== Task objective ==
Look below for the line containing "st; line := line"; from there, print each line exactly up to and including the line containing "Definition line_width (o", and stop.
##### Excerpted data #####
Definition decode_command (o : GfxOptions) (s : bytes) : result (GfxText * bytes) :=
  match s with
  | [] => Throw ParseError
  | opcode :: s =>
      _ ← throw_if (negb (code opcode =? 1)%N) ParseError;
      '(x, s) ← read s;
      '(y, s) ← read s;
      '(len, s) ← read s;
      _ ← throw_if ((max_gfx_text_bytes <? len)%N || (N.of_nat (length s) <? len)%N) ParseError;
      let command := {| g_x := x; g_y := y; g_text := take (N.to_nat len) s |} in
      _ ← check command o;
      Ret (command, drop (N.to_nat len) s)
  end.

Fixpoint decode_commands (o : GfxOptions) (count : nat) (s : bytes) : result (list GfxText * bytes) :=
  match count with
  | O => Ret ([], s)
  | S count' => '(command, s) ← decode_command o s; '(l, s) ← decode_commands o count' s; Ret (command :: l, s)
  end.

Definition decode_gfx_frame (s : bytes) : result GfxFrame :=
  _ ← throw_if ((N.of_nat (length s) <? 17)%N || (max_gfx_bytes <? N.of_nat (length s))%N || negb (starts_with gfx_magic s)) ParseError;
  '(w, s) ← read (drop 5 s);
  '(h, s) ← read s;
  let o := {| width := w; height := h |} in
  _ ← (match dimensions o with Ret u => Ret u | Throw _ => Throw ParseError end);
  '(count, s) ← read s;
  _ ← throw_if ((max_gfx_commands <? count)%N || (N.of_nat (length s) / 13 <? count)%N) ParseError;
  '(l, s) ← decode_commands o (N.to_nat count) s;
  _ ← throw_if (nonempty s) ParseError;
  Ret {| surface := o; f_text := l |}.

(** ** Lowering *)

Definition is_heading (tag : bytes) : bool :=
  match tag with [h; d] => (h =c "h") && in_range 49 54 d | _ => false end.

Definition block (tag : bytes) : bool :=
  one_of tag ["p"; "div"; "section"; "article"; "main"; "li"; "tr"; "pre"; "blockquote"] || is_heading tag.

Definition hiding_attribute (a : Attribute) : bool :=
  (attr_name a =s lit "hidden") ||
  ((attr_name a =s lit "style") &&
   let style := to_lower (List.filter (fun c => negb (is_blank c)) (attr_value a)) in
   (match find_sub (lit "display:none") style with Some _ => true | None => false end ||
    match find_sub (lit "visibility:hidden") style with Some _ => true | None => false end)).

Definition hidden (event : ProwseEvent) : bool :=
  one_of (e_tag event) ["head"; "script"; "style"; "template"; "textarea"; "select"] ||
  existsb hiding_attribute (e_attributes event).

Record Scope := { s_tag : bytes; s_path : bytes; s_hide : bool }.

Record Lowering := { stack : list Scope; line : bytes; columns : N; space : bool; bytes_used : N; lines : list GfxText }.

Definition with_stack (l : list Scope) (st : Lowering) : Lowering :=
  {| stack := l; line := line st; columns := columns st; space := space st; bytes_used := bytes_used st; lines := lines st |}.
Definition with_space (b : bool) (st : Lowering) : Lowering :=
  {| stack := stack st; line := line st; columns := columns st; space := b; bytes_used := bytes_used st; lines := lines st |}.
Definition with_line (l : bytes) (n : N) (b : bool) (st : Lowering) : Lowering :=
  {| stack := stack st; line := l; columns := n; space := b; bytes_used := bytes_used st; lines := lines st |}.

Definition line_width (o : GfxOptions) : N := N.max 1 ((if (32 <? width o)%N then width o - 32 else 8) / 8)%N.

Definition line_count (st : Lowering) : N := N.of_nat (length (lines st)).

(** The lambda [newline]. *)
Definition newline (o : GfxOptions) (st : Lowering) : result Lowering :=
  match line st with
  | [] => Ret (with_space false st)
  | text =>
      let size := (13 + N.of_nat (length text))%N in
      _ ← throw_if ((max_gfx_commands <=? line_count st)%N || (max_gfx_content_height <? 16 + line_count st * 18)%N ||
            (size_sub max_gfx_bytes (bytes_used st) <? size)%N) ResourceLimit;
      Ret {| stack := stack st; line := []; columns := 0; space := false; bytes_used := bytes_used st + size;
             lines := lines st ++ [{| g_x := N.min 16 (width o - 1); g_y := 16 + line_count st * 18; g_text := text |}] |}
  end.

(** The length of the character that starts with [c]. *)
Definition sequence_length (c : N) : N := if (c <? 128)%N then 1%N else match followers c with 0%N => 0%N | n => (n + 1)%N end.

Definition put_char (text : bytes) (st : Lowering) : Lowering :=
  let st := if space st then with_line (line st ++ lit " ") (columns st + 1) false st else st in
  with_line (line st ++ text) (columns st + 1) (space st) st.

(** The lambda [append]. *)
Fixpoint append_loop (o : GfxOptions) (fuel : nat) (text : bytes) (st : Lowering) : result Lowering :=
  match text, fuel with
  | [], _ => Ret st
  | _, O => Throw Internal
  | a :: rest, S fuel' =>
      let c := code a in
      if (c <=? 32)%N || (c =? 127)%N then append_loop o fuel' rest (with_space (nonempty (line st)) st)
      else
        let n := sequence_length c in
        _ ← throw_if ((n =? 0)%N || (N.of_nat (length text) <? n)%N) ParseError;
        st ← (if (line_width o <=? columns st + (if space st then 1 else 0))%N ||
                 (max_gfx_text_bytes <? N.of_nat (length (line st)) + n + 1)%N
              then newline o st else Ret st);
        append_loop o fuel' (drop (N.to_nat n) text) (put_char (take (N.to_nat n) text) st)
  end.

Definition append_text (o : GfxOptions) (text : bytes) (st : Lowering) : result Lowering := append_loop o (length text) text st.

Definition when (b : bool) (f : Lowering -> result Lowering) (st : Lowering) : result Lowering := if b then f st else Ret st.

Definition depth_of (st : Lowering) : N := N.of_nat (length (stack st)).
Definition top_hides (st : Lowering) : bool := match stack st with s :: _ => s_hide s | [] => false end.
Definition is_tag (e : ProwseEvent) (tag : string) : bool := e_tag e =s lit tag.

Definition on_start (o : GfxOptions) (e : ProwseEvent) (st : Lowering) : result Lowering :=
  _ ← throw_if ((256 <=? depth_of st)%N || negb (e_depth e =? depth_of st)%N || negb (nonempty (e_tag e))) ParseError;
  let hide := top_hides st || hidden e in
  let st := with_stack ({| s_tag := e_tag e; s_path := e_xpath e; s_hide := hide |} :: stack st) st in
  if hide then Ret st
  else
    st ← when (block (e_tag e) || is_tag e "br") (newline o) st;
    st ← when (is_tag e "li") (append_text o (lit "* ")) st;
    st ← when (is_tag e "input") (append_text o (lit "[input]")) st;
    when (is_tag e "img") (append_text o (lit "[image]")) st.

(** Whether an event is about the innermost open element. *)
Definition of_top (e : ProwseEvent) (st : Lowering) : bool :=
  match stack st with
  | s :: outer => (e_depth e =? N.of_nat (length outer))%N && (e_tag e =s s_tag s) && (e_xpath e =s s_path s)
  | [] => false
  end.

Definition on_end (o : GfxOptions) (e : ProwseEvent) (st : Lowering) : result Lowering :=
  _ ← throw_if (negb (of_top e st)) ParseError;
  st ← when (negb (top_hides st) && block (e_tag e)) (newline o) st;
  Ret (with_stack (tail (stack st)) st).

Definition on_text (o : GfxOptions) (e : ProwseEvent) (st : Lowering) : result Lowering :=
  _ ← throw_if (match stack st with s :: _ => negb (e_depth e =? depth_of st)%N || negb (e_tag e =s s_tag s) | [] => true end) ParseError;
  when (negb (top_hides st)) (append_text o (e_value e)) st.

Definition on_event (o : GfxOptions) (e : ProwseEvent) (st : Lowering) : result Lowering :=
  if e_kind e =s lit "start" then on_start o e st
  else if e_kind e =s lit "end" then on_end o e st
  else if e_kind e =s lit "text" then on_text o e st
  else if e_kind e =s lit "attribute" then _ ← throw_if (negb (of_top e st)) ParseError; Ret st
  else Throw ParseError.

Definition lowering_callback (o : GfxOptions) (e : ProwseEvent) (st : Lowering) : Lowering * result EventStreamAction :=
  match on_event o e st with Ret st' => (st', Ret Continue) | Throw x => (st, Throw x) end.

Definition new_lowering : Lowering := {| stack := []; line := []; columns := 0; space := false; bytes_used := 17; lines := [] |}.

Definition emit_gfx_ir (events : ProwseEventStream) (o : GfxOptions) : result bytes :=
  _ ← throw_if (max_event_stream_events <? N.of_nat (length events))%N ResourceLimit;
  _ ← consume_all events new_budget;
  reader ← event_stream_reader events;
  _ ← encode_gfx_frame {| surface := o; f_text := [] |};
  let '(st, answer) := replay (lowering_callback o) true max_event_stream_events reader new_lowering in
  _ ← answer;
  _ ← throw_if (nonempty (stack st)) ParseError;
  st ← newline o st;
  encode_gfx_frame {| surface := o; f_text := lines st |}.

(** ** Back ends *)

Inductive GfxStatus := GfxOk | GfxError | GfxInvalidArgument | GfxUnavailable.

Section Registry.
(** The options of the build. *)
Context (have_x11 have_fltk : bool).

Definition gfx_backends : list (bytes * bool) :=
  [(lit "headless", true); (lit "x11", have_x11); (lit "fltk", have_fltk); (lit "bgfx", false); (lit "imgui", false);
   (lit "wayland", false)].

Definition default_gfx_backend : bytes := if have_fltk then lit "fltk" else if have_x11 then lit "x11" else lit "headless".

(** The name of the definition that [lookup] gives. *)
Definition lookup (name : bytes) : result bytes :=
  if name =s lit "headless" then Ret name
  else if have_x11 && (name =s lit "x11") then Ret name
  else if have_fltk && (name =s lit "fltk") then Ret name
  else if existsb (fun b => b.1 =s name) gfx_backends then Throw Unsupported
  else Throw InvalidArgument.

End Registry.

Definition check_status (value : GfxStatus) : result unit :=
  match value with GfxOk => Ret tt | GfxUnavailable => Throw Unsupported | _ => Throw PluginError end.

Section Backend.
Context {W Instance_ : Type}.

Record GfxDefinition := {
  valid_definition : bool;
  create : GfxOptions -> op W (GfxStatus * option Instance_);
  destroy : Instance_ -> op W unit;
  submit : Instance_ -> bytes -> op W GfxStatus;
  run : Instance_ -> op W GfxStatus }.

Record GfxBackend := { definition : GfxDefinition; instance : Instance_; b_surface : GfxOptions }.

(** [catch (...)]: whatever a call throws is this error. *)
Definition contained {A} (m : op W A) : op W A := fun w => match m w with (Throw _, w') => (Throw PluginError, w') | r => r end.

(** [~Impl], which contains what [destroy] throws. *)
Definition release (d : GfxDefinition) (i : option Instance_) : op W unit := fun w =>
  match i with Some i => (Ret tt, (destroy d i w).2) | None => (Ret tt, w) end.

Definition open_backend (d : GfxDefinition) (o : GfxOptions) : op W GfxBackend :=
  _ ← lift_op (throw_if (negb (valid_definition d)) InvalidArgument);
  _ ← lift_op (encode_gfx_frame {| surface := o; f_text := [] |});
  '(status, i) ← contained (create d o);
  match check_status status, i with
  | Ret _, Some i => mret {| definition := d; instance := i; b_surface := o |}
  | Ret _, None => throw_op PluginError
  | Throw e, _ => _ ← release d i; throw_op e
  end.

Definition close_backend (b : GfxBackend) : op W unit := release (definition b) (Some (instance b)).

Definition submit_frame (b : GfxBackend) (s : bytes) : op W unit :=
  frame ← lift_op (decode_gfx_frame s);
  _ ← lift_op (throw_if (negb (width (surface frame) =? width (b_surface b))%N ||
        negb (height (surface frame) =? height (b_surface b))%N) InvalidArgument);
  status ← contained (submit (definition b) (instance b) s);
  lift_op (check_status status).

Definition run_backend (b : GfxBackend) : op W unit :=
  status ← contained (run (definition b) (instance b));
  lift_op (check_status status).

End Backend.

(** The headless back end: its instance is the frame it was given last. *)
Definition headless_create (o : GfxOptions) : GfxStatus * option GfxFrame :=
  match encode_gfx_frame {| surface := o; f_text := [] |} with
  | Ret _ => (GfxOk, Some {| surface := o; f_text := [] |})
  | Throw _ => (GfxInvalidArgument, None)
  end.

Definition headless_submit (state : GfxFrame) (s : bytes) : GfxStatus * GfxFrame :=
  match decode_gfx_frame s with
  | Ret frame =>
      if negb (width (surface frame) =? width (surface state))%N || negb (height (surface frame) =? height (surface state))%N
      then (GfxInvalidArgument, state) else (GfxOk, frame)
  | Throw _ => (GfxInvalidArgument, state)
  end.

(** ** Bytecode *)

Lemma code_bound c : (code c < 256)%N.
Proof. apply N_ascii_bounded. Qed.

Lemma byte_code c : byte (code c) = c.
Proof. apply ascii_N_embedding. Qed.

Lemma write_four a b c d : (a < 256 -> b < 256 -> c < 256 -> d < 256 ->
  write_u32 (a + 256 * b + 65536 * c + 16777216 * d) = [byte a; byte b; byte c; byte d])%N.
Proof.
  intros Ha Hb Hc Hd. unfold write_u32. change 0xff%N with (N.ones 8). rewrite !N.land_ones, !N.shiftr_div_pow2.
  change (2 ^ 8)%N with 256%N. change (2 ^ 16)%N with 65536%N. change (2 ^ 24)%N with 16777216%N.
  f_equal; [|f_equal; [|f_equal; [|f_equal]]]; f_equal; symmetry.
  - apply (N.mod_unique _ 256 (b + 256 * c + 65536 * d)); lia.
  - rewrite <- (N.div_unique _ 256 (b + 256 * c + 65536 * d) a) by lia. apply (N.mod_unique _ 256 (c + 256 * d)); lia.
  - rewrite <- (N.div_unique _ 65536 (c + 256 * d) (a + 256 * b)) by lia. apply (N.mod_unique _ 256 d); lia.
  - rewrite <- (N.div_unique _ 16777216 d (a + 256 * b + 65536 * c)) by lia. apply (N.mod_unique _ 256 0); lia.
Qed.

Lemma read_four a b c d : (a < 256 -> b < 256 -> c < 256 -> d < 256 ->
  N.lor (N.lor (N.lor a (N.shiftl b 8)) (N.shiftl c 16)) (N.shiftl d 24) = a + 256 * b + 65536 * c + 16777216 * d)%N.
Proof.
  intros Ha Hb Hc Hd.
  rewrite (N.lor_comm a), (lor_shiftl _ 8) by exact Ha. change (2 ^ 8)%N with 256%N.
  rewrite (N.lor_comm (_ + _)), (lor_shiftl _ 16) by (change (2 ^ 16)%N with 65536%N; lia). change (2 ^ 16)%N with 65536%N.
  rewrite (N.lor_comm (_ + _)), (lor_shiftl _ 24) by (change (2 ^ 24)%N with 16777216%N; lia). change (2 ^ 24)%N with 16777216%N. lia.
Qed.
#####
##### Excerpted data #####
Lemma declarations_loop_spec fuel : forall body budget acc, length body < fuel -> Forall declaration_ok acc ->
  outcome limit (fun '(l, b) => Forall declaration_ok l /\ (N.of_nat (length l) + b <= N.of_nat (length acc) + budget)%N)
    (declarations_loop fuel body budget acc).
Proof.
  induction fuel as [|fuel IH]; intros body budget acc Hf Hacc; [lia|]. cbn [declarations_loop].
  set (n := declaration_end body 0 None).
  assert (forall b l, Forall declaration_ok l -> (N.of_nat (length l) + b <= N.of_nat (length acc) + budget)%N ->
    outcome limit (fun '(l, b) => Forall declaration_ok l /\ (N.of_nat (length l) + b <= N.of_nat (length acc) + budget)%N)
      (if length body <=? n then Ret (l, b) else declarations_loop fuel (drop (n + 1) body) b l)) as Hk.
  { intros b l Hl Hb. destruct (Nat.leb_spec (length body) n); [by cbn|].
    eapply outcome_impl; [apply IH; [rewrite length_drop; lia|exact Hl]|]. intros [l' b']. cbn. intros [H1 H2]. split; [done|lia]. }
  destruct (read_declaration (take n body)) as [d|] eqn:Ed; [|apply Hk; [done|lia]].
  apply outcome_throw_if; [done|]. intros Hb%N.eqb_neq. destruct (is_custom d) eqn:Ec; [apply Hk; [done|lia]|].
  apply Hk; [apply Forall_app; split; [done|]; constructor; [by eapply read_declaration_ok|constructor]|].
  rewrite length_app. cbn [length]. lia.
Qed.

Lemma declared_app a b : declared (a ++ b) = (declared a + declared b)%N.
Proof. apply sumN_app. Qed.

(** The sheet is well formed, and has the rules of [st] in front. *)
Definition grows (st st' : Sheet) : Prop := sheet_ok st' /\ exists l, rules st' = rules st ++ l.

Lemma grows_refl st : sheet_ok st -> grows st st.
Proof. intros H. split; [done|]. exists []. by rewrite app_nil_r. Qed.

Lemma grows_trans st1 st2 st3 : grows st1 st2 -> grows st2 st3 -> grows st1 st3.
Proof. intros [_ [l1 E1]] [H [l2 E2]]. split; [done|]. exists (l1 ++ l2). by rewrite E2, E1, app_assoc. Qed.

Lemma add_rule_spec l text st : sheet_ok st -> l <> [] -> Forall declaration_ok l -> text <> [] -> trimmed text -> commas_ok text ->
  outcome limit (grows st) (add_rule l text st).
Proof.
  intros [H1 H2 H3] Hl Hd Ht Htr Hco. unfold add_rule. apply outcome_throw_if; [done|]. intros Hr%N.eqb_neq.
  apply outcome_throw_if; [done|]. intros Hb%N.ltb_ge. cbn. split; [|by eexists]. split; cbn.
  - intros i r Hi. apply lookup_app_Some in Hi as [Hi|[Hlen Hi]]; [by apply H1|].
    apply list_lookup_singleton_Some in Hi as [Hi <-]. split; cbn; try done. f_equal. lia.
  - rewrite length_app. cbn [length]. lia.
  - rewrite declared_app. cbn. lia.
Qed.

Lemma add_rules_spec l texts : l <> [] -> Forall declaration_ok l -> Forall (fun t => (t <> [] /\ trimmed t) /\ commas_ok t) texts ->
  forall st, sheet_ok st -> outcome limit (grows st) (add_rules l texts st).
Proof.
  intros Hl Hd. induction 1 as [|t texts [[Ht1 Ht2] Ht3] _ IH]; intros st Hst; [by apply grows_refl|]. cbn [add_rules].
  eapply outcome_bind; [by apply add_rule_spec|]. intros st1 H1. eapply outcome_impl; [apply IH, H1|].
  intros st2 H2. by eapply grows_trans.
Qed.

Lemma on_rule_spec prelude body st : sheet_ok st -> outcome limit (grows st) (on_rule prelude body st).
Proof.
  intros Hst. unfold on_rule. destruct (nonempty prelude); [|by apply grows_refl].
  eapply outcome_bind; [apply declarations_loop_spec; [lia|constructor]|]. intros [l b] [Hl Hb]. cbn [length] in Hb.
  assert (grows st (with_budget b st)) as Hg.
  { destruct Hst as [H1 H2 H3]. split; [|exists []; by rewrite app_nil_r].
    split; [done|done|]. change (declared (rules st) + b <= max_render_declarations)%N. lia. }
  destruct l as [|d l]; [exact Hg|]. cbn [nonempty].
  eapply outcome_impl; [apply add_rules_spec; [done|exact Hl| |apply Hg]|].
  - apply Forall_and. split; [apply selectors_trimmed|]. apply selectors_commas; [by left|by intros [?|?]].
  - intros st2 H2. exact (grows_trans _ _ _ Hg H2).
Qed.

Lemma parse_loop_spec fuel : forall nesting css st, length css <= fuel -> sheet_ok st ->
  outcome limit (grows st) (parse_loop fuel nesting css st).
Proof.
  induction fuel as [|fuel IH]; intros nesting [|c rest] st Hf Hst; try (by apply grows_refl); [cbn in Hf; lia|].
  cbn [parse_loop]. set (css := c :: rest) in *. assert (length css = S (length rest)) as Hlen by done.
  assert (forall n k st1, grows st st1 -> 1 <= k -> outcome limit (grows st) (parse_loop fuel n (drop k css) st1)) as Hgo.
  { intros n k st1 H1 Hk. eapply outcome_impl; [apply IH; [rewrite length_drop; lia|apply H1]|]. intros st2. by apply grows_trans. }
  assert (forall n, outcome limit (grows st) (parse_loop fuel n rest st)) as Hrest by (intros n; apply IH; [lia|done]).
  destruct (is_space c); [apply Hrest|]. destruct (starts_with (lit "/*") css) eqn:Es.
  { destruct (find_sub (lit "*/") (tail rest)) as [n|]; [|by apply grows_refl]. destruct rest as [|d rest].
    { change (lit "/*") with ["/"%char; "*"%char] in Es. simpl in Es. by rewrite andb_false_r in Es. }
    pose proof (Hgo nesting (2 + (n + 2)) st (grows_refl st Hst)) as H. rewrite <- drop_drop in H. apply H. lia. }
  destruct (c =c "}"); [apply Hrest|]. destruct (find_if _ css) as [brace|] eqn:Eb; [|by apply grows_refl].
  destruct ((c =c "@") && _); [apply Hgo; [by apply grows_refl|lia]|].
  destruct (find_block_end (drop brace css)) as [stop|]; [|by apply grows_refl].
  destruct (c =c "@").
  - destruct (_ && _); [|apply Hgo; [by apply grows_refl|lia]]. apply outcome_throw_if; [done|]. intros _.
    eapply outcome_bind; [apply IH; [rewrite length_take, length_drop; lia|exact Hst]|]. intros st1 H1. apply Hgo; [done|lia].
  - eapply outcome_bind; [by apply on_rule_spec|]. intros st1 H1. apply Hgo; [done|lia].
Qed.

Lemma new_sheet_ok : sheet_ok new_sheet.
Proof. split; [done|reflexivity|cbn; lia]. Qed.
#####
== Exercise solution ==
  {| stack := stack st; line := line st; columns := columns st; space := b; bytes_used := bytes_used st; lines := lines st |}.
Definition with_line (l : bytes) (n : N) (b : bool) (st : Lowering) : Lowering :=
  {| stack := stack st; line := l; columns := n; space := b; bytes_used := bytes_used st; lines := lines st |}.

Definition line_width (o : GfxOptions) : N := N.max 1 ((if (32 <? width o)%N then width o - 32 else 8) / 8)%N.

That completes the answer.